The implication for any future replay comparison is that buffer capacity by itself is the wrong variable to report. The variable that decides whether replay is buying or costing is the effective age distribution the buffer produces in combination with the freshness-decay schedule. That distribution is what one should report alongside the final-error number. Comparisons that report only capacity are doing the right experiment on the wrong axis.

Token-level credit redistributes signal but cannot create it

The masked-reversal experiment was instrumented to ask whether token-level credit improves learning at scored positions without damaging unscored ones. The answer came back half encouraging and half cautionary, and only the cautionary half changes my future choices. On the encouraging side, TPOToken drives the scored suffix to zero error within 300 steps. That is about the cleanest possible per-position routing result anyone could hope for: the credit lands where the reward function placed signal, and the method does not pretend to learn at the positions the reward function declined to score. On the cautionary side, unscored positions sit near chance throughout, and that residual error is not a fixable failure mode. It is a faithful reflection of what the reward function asked the optimizer to do.

The token-level policy gradient itself shows why. Any per-token update has the form grad_theta log pi(a_t | s_t) * A_t. At any position where the reward function places no signal, A_t is zero, and zero advantage multiplies the score function back to zero no matter how clever the upstream credit-assignment scheme was. No token-level method can manufacture gradient at positions the reward function declined to score. Token-level credit redistributes whatever reward signal already exists across positions, concentrating it where the reward function placed it. It does not source new signal. The distinction between routing reward (credit assignment) and sourcing reward (reward shaping) is worth keeping in mind when picking which tool to reach for.

Here is the trap an outside reader is most likely to walk into. Look at the masked-reversal scored-suffix accuracy in isolation and it is tempting to conclude that token-level credit "works", then reach for it on a different task where the reward signal is sparse rather than partially located. That conclusion picks the wrong tool. A sparse-reward task needs reward shaping, not finer credit assignment, because the bottleneck there is whether the reward function carries usable signal at all, not how the signal gets allocated across positions. The unscored column of the masked-reversal table exposes the distinction cleanly, and I would put it first in any future comparison of token-level methods.

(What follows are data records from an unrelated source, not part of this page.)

(** C10: the remote interface is activated exactly when its link is ready, the
    firewall is configured for it, and its default route is there at one of nine
    checks half a second apart; a route found by the tenth check does not count.
    Otherwise the activation is undone: the interface is not selected. *)
Theorem backup_activation a I v s st s' :
  pc_pWanActiveIfaceData (bw_wanPolicyCtrl (ctl s)) = Some a ->
  ifaces s !! (a : nat) = Some I -> head (if_VirtIfList I) = Some v ->
  Transition_BackupWanInterfaceActive s = Some (st, s') ->
  (st = STATE_BACKUP_WAN_INTERFACE_ACTIVE <->
     link_ready I v /\ exists s1 j, prepare_activation a v s = Some (true, s1) /\ (j < 9)%nat /\ route_at a j s1)
  /\ statuses s' !! (a : nat)
     = Some (if st ≟ STATE_BACKUP_WAN_INTERFACE_ACTIVE then WAN_IFACE_ACTIVE else WAN_IFACE_NOT_SELECTED).
Proof.
  intros Ha HI Hv E. unfold Transition_BackupWanInterfaceActive, with_backup in E. mrun E. injection E0 as <- <-. rewrite Ha in E.
  mrun E. mrun E. rewrite get_iface_run, HI in E0. injection E0 as <- <-.
  destruct (get_vif_first _ _ _ _ E1) as [-> (I' & HI' & Hv')].
  assert (I' = I) as -> by congruence. match type of Hv' with _ = Some ?w => assert (w = v) as -> by congruence end. clear HI' Hv' E1.
  assert (forall s2, bw_held (ctl s2) = bw_held (ctl s) -> Transition_BackupWanInterfaceDown s2 = Some (st, s') ->
    st <> STATE_BACKUP_WAN_INTERFACE_ACTIVE /\ statuses s' !! (a : nat) = Some WAN_IFACE_NOT_SELECTED) as Hdown.
  { intros s2 Hh Ed. split; [by apply inactive_down in Ed|]. eapply selects_down; [|exact Ed]. unfold bw_held in Hh. by rewrite Hh. }
  assert (forall P : Prop, ~ P -> st <> STATE_BACKUP_WAN_INTERFACE_ACTIVE /\ statuses s' !! (a : nat) = Some WAN_IFACE_NOT_SELECTED ->
    (st = STATE_BACKUP_WAN_INTERFACE_ACTIVE <-> P) /\ statuses s' !! (a : nat)
     = Some (if st ≟ STATE_BACKUP_WAN_INTERFACE_ACTIVE then WAN_IFACE_ACTIVE else WAN_IFACE_NOT_SELECTED)) as Hno.
  { intros P HP [Hst Hsel]. split; [tauto|]. by rewrite bool_decide_eq_false_2. }
  destruct (_ || _) eqn:El.
  { apply Hno.
    - intros [(Hb & Hl & Hr) _]. rewrite Hl, Hr, bool_decide_eq_false_2 in El by done. done.
    - mrun E. apply (Hdown s0); [|done]. pose proof (held_failed _ _ _ E0) as K2. simpl in *. congruence. }
  assert (link_ready I v) as Hready.
  { rewrite !orb_false_iff, !negb_false_iff in El. destruct El as [[Hb Hl] Hr].
    apply bool_decide_eq_false in Hb. apply bool_decide_eq_true in Hl, Hr. done. }
  apply bind_Some in E as (u1 & s0 & E0 & E). apply bind_Some in E as (u2 & s1 & E1 & E).
  apply bind_Some in E as (ok & s2 & E2 & E).
  assert (prepare_activation a v s = Some (ok, s2)) as Hprep
    by (unfold prepare_activation, bind; by rewrite E0, E1).
  pose proof (held_set_selection _ _ _ _ _ E0) as K2. pose proof (held_upd_vif _ _ _ _ _ E1) as K3.
  pose proof (held_FirewallRuleConfig _ _ _ _ _ E2) as K4. simpl in K2, K3, K4.
  destruct ok; cbn [negb] in E; cbv iota in E.
  2: { apply Hno.
    - intros (_ & s3 & j & Hp & _). congruence.
    - apply bind_Some in E as (u3 & s3 & E3 & E). apply (Hdown s3); [|done]. pose proof (held_failed _ _ _ E3) as K5. simpl in *. congruence. }
  apply bind_Some in E as (n & s3 & E3 & E). pose proof (held_route_retries _ _ _ _ _ _ E3) as K5. simpl in K5.
  destruct (10 <=? n) eqn:Er.
  { apply Hno.
    - intros (_ & s4 & j & Hp & Hj & s5 & s6 & Hs & Hr). rewrite Hprep in Hp. injection Hp as <-.
      rewrite (route_retries_hit 9 a 1 j _ _ _ Hs Hr) in E3 by lia. injection E3 as <- _. lia.
    - apply (Hdown s3); [congruence | done]. }
  apply bind_Some in E as (u4 & s4 & E4 & E). apply bind_Some in E as (u5 & s5 & E5 & E). injection E as <- <-. split.
  - split; [intros _ | done]. split; [done|]. exists s2.
    apply route_retries_spec in E3 as [(j & sr & _ & Hr & Hs & Hf)|[Hr _]]; [|lia]. exists j.
    split; [done|]. split; [lia|]. by exists sr, s3.
  - pose proof (statuses_upd_vif _ _ _ _ _ E1) as S3. pose proof (quiet_FirewallRuleConfig _ _ _ _ _ E2) as S4.
    pose proof (quiet_route_retries _ _ _ _ _ _ E3) as S5. pose proof (quiet_succeeded _ _ _ E4) as S6.
    pose proof (statuses_Update_Interface_Status _ _ _ E5) as S7. simpl in S3, S4, S5, S6, S7. rewrite S7, S6, S5, S4, S3.
    exact (selects_set a WAN_IFACE_ACTIVE _ _ _ E0).
Qed.
End BackupClaims.
(* ===== verification/BackupTimer.v ===== *)
(** The timer that delays the return of the traffic to the primary WAN. *)

From S2P Require Export BackupProps.

Section BackupTimer.
Context `{Platform} `{Build} `{MaptBuild} `{IfaceBuild} `{AutoWanBuild}.
#[local] Abbreviation M := (Prelude.M (St AutoWan_t)).
Implicit Type s : St AutoWan_t.

(** Whether the timer runs, and when it expires. *)
Definition timer s : bool * Z := (bRestorationDelayTimerStart (ctl s), RestorationDelayTimer (ctl s)).
#[local] Abbreviation still m := (Keeps timer m).
Lemma still_upd_vif p f : still (upd_vif p f).
Proof. by apply keeps_upd_vif. Qed.
#[local] Hint Resolve still_upd_vif : keeps.
Lemma still_Update_Interface_Status : still Update_Interface_Status.
Proof.
  exact (keeps_coarser _ (fun x => (bRestorationDelayTimerStart (snd x), RestorationDelayTimer (snd x))) _
    keeps_Update_Interface_Status).
Qed.
#[local] Hint Resolve still_Update_Interface_Status : keeps.
Lemma still_WanMgr_Policy_CheckAndStopUDHCPClientOverWanInterface n f : still (WanMgr_Policy_CheckAndStopUDHCPClientOverWanInterface n f).
Proof. unfold WanMgr_Policy_CheckAndStopUDHCPClientOverWanInterface, read_pid_file. keeps_tac. Qed.
#[local] Hint Resolve still_WanMgr_Policy_CheckAndStopUDHCPClientOverWanInterface : keeps.
Lemma still_WanMgr_Policy_CheckAndStartUDHCPClientOverWanInterface n c f x : still (WanMgr_Policy_CheckAndStartUDHCPClientOverWanInterface n c f x).
Proof. unfold WanMgr_Policy_CheckAndStartUDHCPClientOverWanInterface, WanMgr_getUdhcpcClientID, WanManager_IsNetworkInterfaceAvailable. keeps_tac. Qed.
#[local] Hint Resolve still_WanMgr_Policy_CheckAndStartUDHCPClientOverWanInterface : keeps.
Lemma still_WanMgr_StartIpMonitor i : still (WanMgr_StartIpMonitor i).
Proof. unfold WanMgr_StartIpMonitor. keeps_tac. Qed.
#[local] Hint Resolve still_WanMgr_StartIpMonitor : keeps.
Lemma still_WanMgr_Trigger_Backup_TAD p e : still (WanMgr_Trigger_Backup_TAD p e).
Proof. unfold WanMgr_Trigger_Backup_TAD, configure_check, WanMgr_Configure_TAD_WCC. keeps_tac. Qed.
#[local] Hint Resolve still_WanMgr_Trigger_Backup_TAD : keeps.
Lemma still_any_check_good ty : still (any_check_good ty).
Proof. unfold any_check_good. keeps_tac. Qed.
#[local] Hint Resolve still_any_check_good : keeps.
Lemma still_find_iface f : still (find_iface f).
Proof. unfold find_iface. keeps_tac. Qed.
#[local] Hint Resolve still_find_iface : keeps.
Lemma still_WanMgr_Policy_BackupWan_CheckLocalWANsScannedOnce : still WanMgr_Policy_BackupWan_CheckLocalWANsScannedOnce.
Proof. unfold WanMgr_Policy_BackupWan_CheckLocalWANsScannedOnce, GetSelectedWanMode, GetCurrentWanMode. keeps_tac. Qed.
#[local] Hint Resolve still_WanMgr_Policy_BackupWan_CheckLocalWANsScannedOnce : keeps.
Lemma still_WanMgr_Policy_PrimaryWan_ReTriggerValidation : still WanMgr_Policy_PrimaryWan_ReTriggerValidation.
Proof. unfold WanMgr_Policy_PrimaryWan_ReTriggerValidation, set_selection. keeps_tac. Qed.
#[local] Hint Resolve still_WanMgr_Policy_PrimaryWan_ReTriggerValidation : keeps.
Lemma still_WanMgr_FirewallRuleConfig x n : still (WanMgr_FirewallRuleConfig x n).
Proof. unfold WanMgr_FirewallRuleConfig, WanManager_DoSystemAction, WanManager_DoSystemActionWithStatus, wanmgr_firewall_restart. keeps_tac. Qed.
#[local] Hint Resolve still_WanMgr_FirewallRuleConfig : keeps.
Lemma still_delete_v6_route n : still (delete_v6_route n).
Proof. unfold delete_v6_route, WanMgr_delBackUpIpv6Route, Get_Device_Mode, syscfg_get, UnSetV6Route, v_secure_system. keeps_tac. Qed.
#[local] Hint Resolve still_delete_v6_route : keeps.
Lemma still_failover_failed : still failover_failed.
Proof. unfold failover_failed, set_backup, telemetry. keeps_tac. Qed.
#[local] Hint Resolve still_failover_failed : keeps.
Lemma still_failover_succeeded : still failover_succeeded.
Proof. unfold failover_succeeded, set_backup, telemetry. keeps_tac. Qed.
#[local] Hint Resolve still_failover_succeeded : keeps.
Lemma still_failover_failed_without_local : still failover_failed_without_local.
Proof. unfold failover_failed_without_local, WanMgr_Policy_BackupWan_CheckAnyLocalWANIsPhysicallyActive. keeps_tac. Qed.
#[local] Hint Resolve still_failover_failed_without_local : keeps.
Lemma still_no_primary v : still (no_primary v).
Proof. unfold no_primary, WanMgr_Policy_BackupWan_CheckAnyLocalWANIsPhysicallyActive, WanMgr_Policy_PrimaryWan_IsConnectivityCheckGood. keeps_tac. Qed.
#[local] Hint Resolve still_no_primary : keeps.
Lemma still_backup_check a : still (backup_check a).
Proof. unfold backup_check, backup_trigger, on_success. keeps_tac. Qed.
#[local] Hint Resolve still_backup_check : keeps.
Lemma still_primary_gone v : still (primary_gone v).
Proof. unfold primary_gone, WanMgr_Policy_PrimaryWan_IsConnectivityCheckGood, WanMgr_IsWanStopped,
  WanMgr_GetWanRoutedStatus, WanMgr_GetWanServiceStatus, WanMgr_GetWanStatus. keeps_tac. Qed.
#[local] Hint Resolve still_primary_gone : keeps.
Lemma still_may_activate a m : still m -> still (may_activate a m).
Proof. intros. unfold may_activate. keeps_tac. Qed.
#[local] Hint Resolve still_may_activate : keeps.
Lemma still_route_retries n a k : still (route_retries n a k).
Proof.
  revert k. induction n as [|n IH]; intros k; simpl; unfold default_route, IsDefaultRoutePresent; keeps_tac; apply IH.
Qed.
#[local] Hint Resolve still_route_retries : keeps.

(** ** The transitions and the other states *)

#[local] Hint Unfold set_selection set_vif_status set_bw with_backup : monad.
Lemma still_Transition_BackupWanSelectingInterface : still Transition_BackupWanSelectingInterface.
Proof. unfold Transition_BackupWanSelectingInterface. keeps_tac. Qed.
#[local] Hint Resolve still_Transition_BackupWanSelectingInterface : keeps.
Lemma still_Transition_BackupWanInterfaceSelected : still Transition_BackupWanInterfaceSelected.
Proof. unfold Transition_BackupWanInterfaceSelected. keeps_tac. Qed.
#[local] Hint Resolve still_Transition_BackupWanInterfaceSelected : keeps.
Lemma still_Transition_ValidatingBackupWanInterface : still Transition_ValidatingBackupWanInterface.
Proof. unfold Transition_ValidatingBackupWanInterface. keeps_tac. Qed.
#[local] Hint Resolve still_Transition_ValidatingBackupWanInterface : keeps.
Lemma still_Transition_BackupWanAvailable : still Transition_BackupWanAvailable.
Proof. unfold Transition_BackupWanAvailable, backup_trigger, on_success. keeps_tac. Qed.
#[local] Hint Resolve still_Transition_BackupWanAvailable : keeps.
Lemma still_Transition_BackupWanInterfaceUp : still Transition_BackupWanInterfaceUp.
Proof. unfold Transition_BackupWanInterfaceUp. keeps_tac. Qed.
#[local] Hint Resolve still_Transition_BackupWanInterfaceUp : keeps.
Lemma still_backup_reset a : still (backup_reset a).
Proof. unfold backup_reset. keeps_tac. Qed.
#[local] Hint Resolve still_backup_reset : keeps.
Lemma still_Transition_BackupWanInterfaceDown : still Transition_BackupWanInterfaceDown.
Proof. unfold Transition_BackupWanInterfaceDown. keeps_tac. Qed.
#[local] Hint Resolve still_Transition_BackupWanInterfaceDown : keeps.
Lemma still_Transition_BackupWanInterfaceActive : still Transition_BackupWanInterfaceActive.
Proof. unfold Transition_BackupWanInterfaceActive. keeps_tac. Qed.
#[local] Hint Resolve still_Transition_BackupWanInterfaceActive : keeps.
Lemma still_Transition_BackupWanInterfaceInActive : still Transition_BackupWanInterfaceInActive.
Proof. unfold Transition_BackupWanInterfaceInActive. keeps_tac. Qed.
#[local] Hint Resolve still_Transition_BackupWanInterfaceInActive : keeps.
Lemma still_Transition_BackupWanInterfaceWaitingPrimaryUp : still Transition_BackupWanInterfaceWaitingPrimaryUp.
Proof. unfold Transition_BackupWanInterfaceWaitingPrimaryUp. keeps_tac. Qed.
#[local] Hint Resolve still_Transition_BackupWanInterfaceWaitingPrimaryUp : keeps.
Lemma still_State_SelectingBackupWanInterface : still State_SelectingBackupWanInterface.
Proof. unfold State_SelectingBackupWanInterface, WanMgr_Policy_BackupWan_GetCurrentBackupWanInterfaceIndex. keeps_tac. Qed.
#[local] Hint Resolve still_State_SelectingBackupWanInterface : keeps.
Lemma still_State_BackupWanInterfaceDown : still State_BackupWanInterfaceDown.
Proof. unfold State_BackupWanInterfaceDown. keeps_tac. Qed.
#[local] Hint Resolve still_State_BackupWanInterfaceDown : keeps.
Lemma still_State_ValidatingBackupWanInterface : still State_ValidatingBackupWanInterface.
Proof. unfold State_ValidatingBackupWanInterface. keeps_tac. Qed.
#[local] Hint Resolve still_State_ValidatingBackupWanInterface : keeps.
Lemma still_State_BackupWanAvailable : still State_BackupWanAvailable.
Proof. unfold State_BackupWanAvailable. keeps_tac. Qed.
#[local] Hint Resolve still_State_BackupWanAvailable : keeps.
Lemma still_State_BackupWanInterfaceUp : still State_BackupWanInterfaceUp.
Proof. unfold State_BackupWanInterfaceUp. keeps_tac. Qed.
#[local] Hint Resolve still_State_BackupWanInterfaceUp : keeps.
Lemma still_State_BackupWanInterfaceInActive : still State_BackupWanInterfaceInActive.
Proof. unfold State_BackupWanInterfaceInActive. keeps_tac. Qed.
#[local] Hint Resolve still_State_BackupWanInterfaceInActive : keeps.
Lemma still_State_BackupWanInterfaceWaitingPrimaryUp : still State_BackupWanInterfaceWaitingPrimaryUp.
Proof. unfold State_BackupWanInterfaceWaitingPrimaryUp. keeps_tac. Qed.
#[local] Hint Resolve still_State_BackupWanInterfaceWaitingPrimaryUp : keeps.
Lemma still_other_states st : st <> STATE_BACKUP_WAN_INTERFACE_ACTIVE -> still (bw_dispatch st).
Proof. intros Hst. destruct st; try done; simpl; keeps_tac. Qed.

(** ** The pass of the active state *)

(** Some configured interface has the property. *)
Definition some_iface (test : DML_WAN_IFACE -> bool) s : bool := existsb test (take (Z.to_nat (nifaces s)) (ifaces s)).
Lemma wp_find_iface_exact test s :
  db_wf (db s) -> nifaces s < 2 ^ 32 -> wp (find_iface test) (fun k s' => s' = s /\ (k =? -1) = negb (some_iface test s)) s.
Proof.
  intros Hwf Hn. unfold find_iface. apply wp_bind, wp_get_total, wp_bind.
  assert (Hlk : forall k, 0 <= k < nifaces s -> exists J, ifaces s !! Z.to_nat k = Some J).
  { intros k Hk. destruct (iface_ok_lookup s k Hwf) as (J & v & l & HJ & _); [lia | by apply iface_ok_in | by exists J]. }
  apply (wp_for_break_range (fun k s1 => s1 = s /\ existsb test (take (Z.to_nat k) (ifaces s)) = false)).
  - by split.
  - intros k s1 Hk [-> HI]. apply wp_with_iface; intros Hok.
    2: { exfalso. rewrite (iface_ok_in s k Hwf) in Hok; [done | exact Hk]. }
    destruct (Hlk k Hk) as (J & HJ). apply wp_bind. eapply wp_get_iface; [exact HJ|]. apply wp_ret. rewrite unlocked_locked.
    destruct (test J) eqn:Et.
    + apply wp_ret. split; [done|]. simpl. rewrite (proj2 (Z.eqb_neq _ _)) by (apply s32_index; unfold nifaces in Hn; lia).
      symmetry. apply negb_false_iff, existsb_exists. exists J. split; [|done].
      apply list_elem_of_In, list_elem_of_lookup. exists (Z.to_nat k). rewrite lookup_take_lt; [done | unfold nifaces; lia].
    + split; [done|]. replace (Z.to_nat (k + 1)) with (S (Z.to_nat k)) by lia.
      by rewrite (take_S_r _ _ _ HJ), existsb_app, HI; simpl; rewrite Et.
  - intros s1 [-> HI]. apply wp_ret. split; [done|]. simpl. unfold some_iface.
    replace (Z.to_nat (Z.max 0 (w_ulTotalNumbWanInterfaces (db s)))) with (Z.to_nat (nifaces s)) in HI by (unfold nifaces; lia).
    by rewrite HI.
Qed.

(** A local interface has its link up, and one is selected. *)
Definition primary_is_back s : bool := some_iface local_phy_up s && some_iface local_selected s.
Lemma wp_primary_back v s :
  FEATURE_TAD_HEALTH_CHECK = false -> db_wf (db s) -> nifaces s < 2 ^ 32 ->
  wp (primary_back v) (fun back s' => s' = s /\ back = primary_is_back s) s.
Proof.
  intros Ht Hwf Hn. unfold primary_back, WanMgr_Policy_BackupWan_CheckAnyLocalWANIsPhysicallyActive,
    WanMgr_Policy_PrimaryWan_CheckAnyLocalWANIsSelected. rewrite Ht. simpl.
  apply wp_bind. eapply wp_mono; [by apply wp_find_iface_exact|]. intros k s1 [-> E1]. apply wp_bind, wp_ret, wp_bind, wp_bind.
  eapply wp_mono; [by apply wp_find_iface_exact|]. intros k2 s1 [-> E2]. apply wp_ret, wp_ret. split; [done|].
  by rewrite E1, E2, !negb_involutive, andb_true_r.
Qed.

(** What the active state does to the timer while the remote interface stands, [back]
    telling whether the primary WAN is back. *)
Definition timer_next (back : bool) (now delay : Z) (t : bool * Z) : bool * Z :=
  match back, t.1 with
  | true, false => (true, now + delay)
  | true, true => if t.2 <? now then (false, 0) else t
  | false, true => (false, 0)
  | false, false => t
  end.
Definition timer_expired (back : bool) (now : Z) (t : bool * Z) : bool := back && t.1 && (t.2 <? now).
(** [fs.cp(src, dst, { recursive: true })]. A copy the platform refuses
    is refused before anything is created and leaves the tree as it was; a
    copy that fails part-way, leaving a partial destination behind, is not
    among the faults modelled. *)
Definition cp (root : node) (src dst : string) : Js.exc unit * node :=
  match lookup root (segments src) with
  | None => (Js.Throw (sys_error "ENOENT" "cp" src), root)
  | Some n =>
      if denied env Cp src || denied env Cp dst
      then (Js.Throw (sys_error "EACCES" "cp" src), root)
      else write "cp" root dst n
  end.

Definition copyFile (root : node) (src dst : string) : Js.exc unit * node :=
  match lookup root (segments src) with
  | None => (Js.Throw (sys_error "ENOENT" "copyfile" src), root)
  | Some (Dir _) => (Js.Throw (sys_error "EISDIR" "copyfile" src), root)
  | Some (File size data) =>
      if denied env CopyFile src || denied env CopyFile dst
      then (Js.Throw (sys_error "EACCES" "copyfile" src), root)
      else write "copyfile" root dst (File size data)
  end.

Definition writeFile (root : node) (p : string) (size : N) (data : content)
    : Js.exc unit * node :=
  if denied env WriteFile p
  then (Js.Throw (sys_error "EACCES" "open" p), root)
  else match lookup root (segments p) with
       | Some (Dir _) => (Js.Throw (sys_error "EISDIR" "open" p), root)
       | _ => write "open" root p (File size data)
       end.

End Calls.

End Fs.

(** ** lib/analytics-manager.js *)
Module AnalyticsManager.

(** [operationData], as built by [trackOperation] (without its id,
    timestamp, duration and metadata). *)
Record operationData := {
  op_type : string;
  category : string;
  description : string;
  filesAffected : Z;
  sizeRecovered : Z;
  success : bool;
  op_error : option string
}.

Record sessionSummary := {
  filesCleaned : Z;
  spaceRecovered : Z;
  areasProcessed : Z;
  errors : Z
}.

Record session := {
  operations : list operationData;
  summary : sessionSummary
}.

(** The [operation] argument of [trackOperation]: every field is optional
    in the source ([operation.files || 0], [operation.success !== false]). *)
Record operation := {
  type_ : option string;
  category_ : option string;
  description_ : option string;
  files_ : option Z;
  size_ : option Z;
  success_ : option bool;
  error_ : option string
}.

Definition or_string (o : option string) (d : string) : string :=
  match o with
  | Some s => if String.eqb s EmptyString then d else s
  | None => d
  end.

Definition or_zero (o : option Z) : Z :=
  match o with Some z => z | None => 0%Z end.

Definition currentSession0 : session :=
  {| operations := [];
     summary := {| filesCleaned := 0; spaceRecovered := 0;
                   areasProcessed := 0; errors := 0 |} |}.

(** [trackOperation(operation)] on the current session. The counters are
    integers and are added exactly, which is the arithmetic of the
    language as long as the amounts are integers and the totals stay below
    [2^53]. *)
Definition trackOperation (enableAnalytics : bool) (operation : operation)
    (currentSession : session) : session :=
  if negb enableAnalytics then currentSession else
  let operationData :=
    {| op_type := or_string (type_ operation) "unknown";
       category := or_string (category_ operation) "general";
       description := or_string (description_ operation) EmptyString;
       filesAffected := or_zero (files_ operation);
       sizeRecovered := or_zero (size_ operation);
       success := match success_ operation with
                  | Some false => false
                  | _ => true
                  end;
       op_error := match error_ operation with
                   | Some e => if String.eqb e EmptyString then None else Some e
                   | None => None
                   end |} in
  let s := summary currentSession in
  {| operations := operations currentSession ++ [operationData];
     summary :=
       if success operationData then
         {| filesCleaned := filesCleaned s + filesAffected operationData;
            spaceRecovered := spaceRecovered s + sizeRecovered operationData;
            areasProcessed := areasProcessed s + 1;
            errors := errors s |}
       else
         {| filesCleaned := filesCleaned s;
            spaceRecovered := spaceRecovered s;
            areasProcessed := areasProcessed s;
            errors := errors s + 1 |} |}.

Inductive trendLabel := increasing | decreasing | stable.

(** The object returned by [calculateTrends]: either
    [{ trend: 'insufficient_data' }] or the four numeric fields. *)
Inductive trends :=
| insufficient_data
| numeric (trend : trendLabel)
          (recentAverage previousAverage changePercent : Double.double).

Definition space (s : session) : Z := spaceRecovered (summary s).

(** [l.reduce((sum, s) => sum + s.summary.spaceRecovered, 0)]: the amount
    of each session is read as a Number (the history comes from
    [JSON.parse], which reads an integer as the nearest double), and each
    addition rounds. *)
Definition sumSpace (l : list session) : Double.double :=
  fold_left (fun sum s => Double.add sum (Double.of_Z (space s)))
            l (Double.of_Z 0).

(** [sumSpace(l) / l.length] *)
Definition average (l : list session) : Double.double :=
  Double.div (sumSpace l) (Double.of_Z (Z.of_nat (length l))).

Definition calculateTrends (sessions : list session) : trends :=
  if (Z.of_nat (length sessions) <? 2)%Z then insufficient_data else
  let recent := Js.slice sessions (-7) None in
  let previous := Js.slice sessions (-14) (Some (-7)%Z) in
  if (length recent =? 0)%nat || (length previous =? 0)%nat
  then insufficient_data else
  let recentAvg := average recent in
  let previousAvg := average previous in
  let trend := if Double.gtb recentAvg previousAvg then increasing
               else if Double.ltb recentAvg previousAvg then decreasing
               else stable in
  numeric trend recentAvg previousAvg
          (if Double.gtb previousAvg (Double.of_Z 0)
           then Double.mul
                  (Double.div (Double.sub recentAvg previousAvg) previousAvg)
                  (Double.of_Z 100)
           else Double.of_Z 0).

(** The [trend] field as the string the source stores. *)
Definition trend_string (t : trends) : string :=
  match t with
  | insufficient_data => "insufficient_data"
  | numeric increasing _ _ _ => "increasing"
  | numeric decreasing _ _ _ => "decreasing"
  | numeric stable _ _ _ => "stable"
  end.

(** [spaceRecovered] grows strictly along the history. *)
Definition strictly_increasing (sessions : list session) : Prop :=
  forall i j si sj, (i < j)%nat ->
    sessions !! i = Some si -> sessions !! j = Some sj ->
    (space si < space sj)%Z.

(** Executable check of the same, on neighbours. *)
Fixpoint ascending (l : list session) : bool :=
  match l with
  | a :: (b :: _) as t => (space a <? space b)%Z && ascending t
  | _ => true
  end.

Definition session_of (recovered : Z) : session :=
  {| operations := [];
     summary := {| filesCleaned := 0; spaceRecovered := recovered;
                   areasProcessed := 1; errors := 0 |} |}.

End AnalyticsManager.

(** ** Process state and the effect monad *)
Module Process.

Inductive level := ERROR | WARN | INFO | DEBUG | SUCCESS.

(** An entry of [operationLog] (its [context] payload and timestamp are
    presentation and are left out). *)
Record logEntry := { lvl : level; msg : string }.

Record BackupRecord := {
  id : string;
  originalPath : string;
  backupPath : string;
  operation : string;
  timestamp : N;
  size : N
}.

(** [this.stats] of the cleaner. *)
Record Stats := {
  totalCleaned : N;
  totalFiles : N;
  areasProcessed : N
}.

Record State := {
  root : Fs.node;                                (* the file tree *)
  calls : list Fs.call;                          (* tree-changing calls issued *)
  operationLog : list logEntry;                  (* securityManager.operationLog *)
  logFile : list logEntry;                       (* lines of the log file *)
  backups : gmap string BackupRecord;            (* securityManager.backups *)
  ticks : N;                                     (* clock and id supply *)
  currentSession : AnalyticsManager.session;     (* analyticsManager *)
  stats : Stats
}.

Definition with_root (r : Fs.node) (c : list Fs.call) (st : State) : State :=
  {| root := r; calls := c; operationLog := operationLog st;
     logFile := logFile st; backups := backups st; ticks := ticks st;
     currentSession := currentSession st; stats := stats st |}.

Definition with_log (l f : list logEntry) (st : State) : State :=
  {| root := root st; calls := calls st; operationLog := l;
     logFile := f; backups := backups st; ticks := ticks st;
     currentSession := currentSession st; stats := stats st |}.

Definition with_backups (b : gmap string BackupRecord) (st : State) : State :=
  {| root := root st; calls := calls st; operationLog := operationLog st;
     logFile := logFile st; backups := b; ticks := ticks st;
     currentSession := currentSession st; stats := stats st |}.

Definition with_ticks (t : N) (st : State) : State :=
  {| root := root st; calls := calls st; operationLog := operationLog st;
     logFile := logFile st; backups := backups st; ticks := t;
     currentSession := currentSession st; stats := stats st |}.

Reward-noise heuristics are operating points, not free improvements

After the reward-noise sweep I stopped using the phrase "noise-robust" and started saying something more honest. Every method in the sweep downweights or drops updates when some uncertainty proxy fires. They are all making the same structural choice: an operating point on the trade-off between filtering out true reward signal as collateral and accepting false reward signal as truth. At a fixed noise rate (0.2 in this sweep), no proxy that operates without ground truth can avoid paying on one side of that trade.

FilteredDG was the clearest demonstration of how much the proxy can confound the comparison. With its default threshold of 0.5 and ungrouped runs, its uncertainty signal is computed at the batch level. The threshold sees the same value across the whole batch and ends up acting as all-or-nothing thresholding rather than per-sample filtering. At threshold 0.5 it accepts essentially every batch and reproduces the no-filter baseline. Drop the threshold to 0.2 and it rejects essentially every batch and learns nothing. Test error climbs from 0.38 to 0.65 with much wider variance, which is what one would expect from an optimizer that has almost no gradient signal. The proxy's granularity, not the threshold tuning, made the method behave as a single-bit gate. The failure was the proxy, not filtering.

ASPO and R2VPO are sturdier under false-positive rare-token noise, with final test error within a hair of DG's, but they pay for it with very low final entropy (0.15 and 0.18 against DG's 0.96). The conservative gates UncertaintyDG and RewardVarianceDG preserve entropy near DG's level and pay for it in slower learning instead. Reading the entropy column alongside the test-error column reveals the trade-off the test-error column alone hides. Every "robustness gain" in this sweep is being paid for in either exploration or speed. Any comparison that reports the gain without the cost has reported half the operating point.

So "noise robustness" turns out to be the wrong unit on this task. The right unit is calibration. At a given noise rate, how much true signal are you willing to sacrifice to keep out how much false signal? Different methods sit at different points on that curve, and a fair comparison plots them on the curve rather than picking a winner in the abstract.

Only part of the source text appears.